The radical part of the protests blames Putin for everything. We warned Vladimir Vladimirovich [Putin] in the past more than once that people get tired of one face even regardless of politics in general. Twelve years is a cycle of development in Russia. Once every 12 years or so we always had some sort of a crisis with people getting tired of their leader. This is why the radical protest is so focused on Putin, whereas the moderate opposition talks about the crisis of institutes and systems.
What do you make of the growing pressure on the opposition from the law enforcement agencies: Apartments of protest leaders are raided and searched by the police, documents and sums of money seized; several activists are hiding abroad and one already is asking for political asylum in the Netherlands; dozens of people are arrested?
This crackdown, for which I see no real justification, is counterproductive.
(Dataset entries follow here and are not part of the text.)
(** With a positive capacity that matches the buffer, [heap_insert]
    always returns, and the heap stays that way. *)
Lemma heap_insert_total al h item :
  wf h -> 0 < capacity h ->
  exists rc h',
    heap_insert al (Some h) item = Ret (rc, Some h') /\
    (rc = 0 \/ rc = -1) /\ wf h' /\ 0 < capacity h'.
Proof.
  intros [Hok Hcap] Hpos. pose proof Hok as [Hsz Hobj].
  rewrite heap_insert_unfold.
  destruct (Z.eqb_spec (size h) (capacity h)) as [Hfull | Hnot].
  - rewrite (heap_reserve_double al h Hok Hfull).
    rewrite (proj2 (Z.eqb_neq _ _)) by lia.
    destruct (realloc al (data h) (capacity h * 2 * sizeof_ptr)) as [tmp |] eqn:Hre.
    + cbn. destruct (grown_ok al h tmp Hok Hfull Hre) as ([Hok1 Hcap1] & _ & _).
      destruct (place_inserted _ item Hok1) as (h' & Hrun & (Hok' & _) & Hc' & Hl');
        [simpl in *; lia |].
      exists 0, h'. simpl in *.
      split; [exact Hrun |]. split; [left; reflexivity |].
      split; [split; [exact Hok' | lia] | lia].
    + cbn. exists (-1), h. split; [reflexivity |]. split; [right; reflexivity |].
      split; [split; assumption | exact Hpos].
  - cbn. destruct (place_inserted h item Hok) as (h' & Hrun & (Hok' & _) & Hc' & Hl'); [lia |].
    exists 0, h'. split; [exact Hrun |]. split; [left; reflexivity |].
    split; [split; [exact Hok' | lia] | lia].
Qed.

(** ** create and build *)

Lemma size_t_nonneg z : 0 <= size_t z < 2 ^ 64.
Proof. unfold size_t. apply Z.mod_pos_bound. lia. Qed.

Lemma heap_create_returns al c cap h :
  heap_create al (Some c) cap = Some h ->
  mem_ok h /\ size h = 0 /\ cmp h = c /\ heap_property h.
Proof.
  unfold heap_create. intros H.
  destruct (calloc_ok al); [| discriminate].
  destruct (malloc _ _) as [buf |] eqn:Hm; [| discriminate].
  injection H as <-.
  apply malloc_Some in Hm as [Hl Hmax]; [| apply size_t_nonneg].
  pose proof (size_t_nonneg ((if cap =? 0 then HEAP_DEFAULT_CAP else cap) * sizeof_ptr)).
  unfold mem_ok, heap_property, heap_ordered. simpl. unfold sizeof_ptr in *.
  repeat split; lia.
Qed.

Lemma memcpy_exact buf arr n :
  len buf = n -> 0 <= n <= len arr ->
  memcpy buf arr (n * sizeof_ptr) = Ret (take (Z.to_nat n) arr).
Proof.
  intros Hb Hn. unfold memcpy, len, sizeof_ptr in *.
  replace (Z.to_nat (n * 8 / 8)) with (Z.to_nat n) by lia.
  rewrite (proj2 (Nat.leb_le _ _)) by lia.
  rewrite (proj2 (Nat.leb_le _ _)) by lia. simpl.
  rewrite drop_ge by lia. rewrite app_nil_r. reflexivity.
Qed.

Lemma build_loop_each k : forall h,
  Z.of_nat k < 2 ^ 64 ->
  build_loop (S k) h (Z.of_nat k - 1) = sift_down_each (countdown k) h.
Proof.
  induction k as [| k IH]; intros h Hk.
  - reflexivity.
  - cbn [build_loop countdown sift_down_each].
    rewrite (proj2 (Z.leb_le 0 (Z.of_nat (S k) - 1))) by lia.
    replace (Z.of_nat (S k) - 1) with (Z.of_nat k) by lia.
    rewrite size_t_small by lia.
    destruct (sift_down h (Z.of_nat k)) as [h' | |]; cbn [bind]; try reflexivity.
    apply IH. lia.
Qed.

Lemma heap_build_ok al arr n c :
  0 <= n <= len arr -> calloc_ok al = true -> granted al (n * sizeof_ptr) = true ->
  exists h,
    heap_build al arr n (Some c) = Ret (Some h) /\
    wf h /\ size h = n /\ capacity h = n /\ cmp h = c /\
    Permutation (data h) (take (Z.to_nat n) arr) /\
    sift_down_each (countdown (Z.to_nat (n / 2))) (mkHeap (take (Z.to_nat n) arr) n n c)
      = Ret h /\
    (cmp_contract c -> heap_property h).
Proof.
  intros Hn Hcal Hgr.
  assert (Hmax : n * sizeof_ptr <= PTRDIFF_MAX).
  { unfold granted in Hgr. apply andb_prop in Hgr as [_ Hgr]. lia. }
  unfold sizeof_ptr, PTRDIFF_MAX in Hmax.
  unfold heap_build. rewrite Hcal.
  rewrite (size_t_small (n * sizeof_ptr)) by (unfold sizeof_ptr; lia).
  rewrite (malloc_granted _ _ Hgr).
  rewrite memcpy_exact by (rewrite ?len_fresh; unfold sizeof_ptr; lia).
  cbn [bind].
  set (h0 := mkHeap (take (Z.to_nat n) arr) n n c).
  assert (Hl0 : len (data h0) = n) by (simpl; apply len_take; lia).
  assert (Hok0 : mem_ok h0).
  { split; rewrite Hl0; simpl; unfold sizeof_ptr, PTRDIFF_MAX; lia. }
  destruct (build_loop_ok (S (Z.to_nat (n / 2))) h0 (n / 2 - 1) Hok0)
    as (d' & Hrun & Hl & Hperm & Hord); [simpl; lia | lia |].
  pose proof (build_loop_each (Z.to_nat (n / 2)) h0) as Heach.
  replace (Z.of_nat (Z.to_nat (n / 2))) with (n / 2) in Heach by lia.
  rewrite Hrun in *. cbn [bind].
  exists (set_data h0 d'). split; [reflexivity |].
  assert (Hld : len d' = n) by lia.
  unfold h0 in *. cbn [size capacity cmp data set_data] in *.
  split; [| repeat split; try reflexivity].
  - unfold wf, mem_ok. cbn [size capacity cmp data set_data].
    unfold sizeof_ptr, PTRDIFF_MAX. lia.
  - rewrite <- (take_ge d' (Z.to_nat n)) by (unfold len in Hld; lia).
    rewrite Hperm. rewrite take_take. rewrite Nat.min_id. reflexivity.
  - symmetry. apply Heach. lia.
  - intros Hc. unfold heap_property. cbn [size capacity cmp data set_data].
    apply Hord; [exact Hc |].
    apply heap_above_half; lia.
Qed.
Protesters in the streets behaved themselves in accordance with the constitution and laws unless they were provoked by the police. The current repressive measures only prove that conservatives won the upper hand in the Kremlin after the elections. They think that they don’t need a dialogue with the opposition, which they should ignore as they strengthen the regime and march forward. They have a wrong idea what democracy is all about.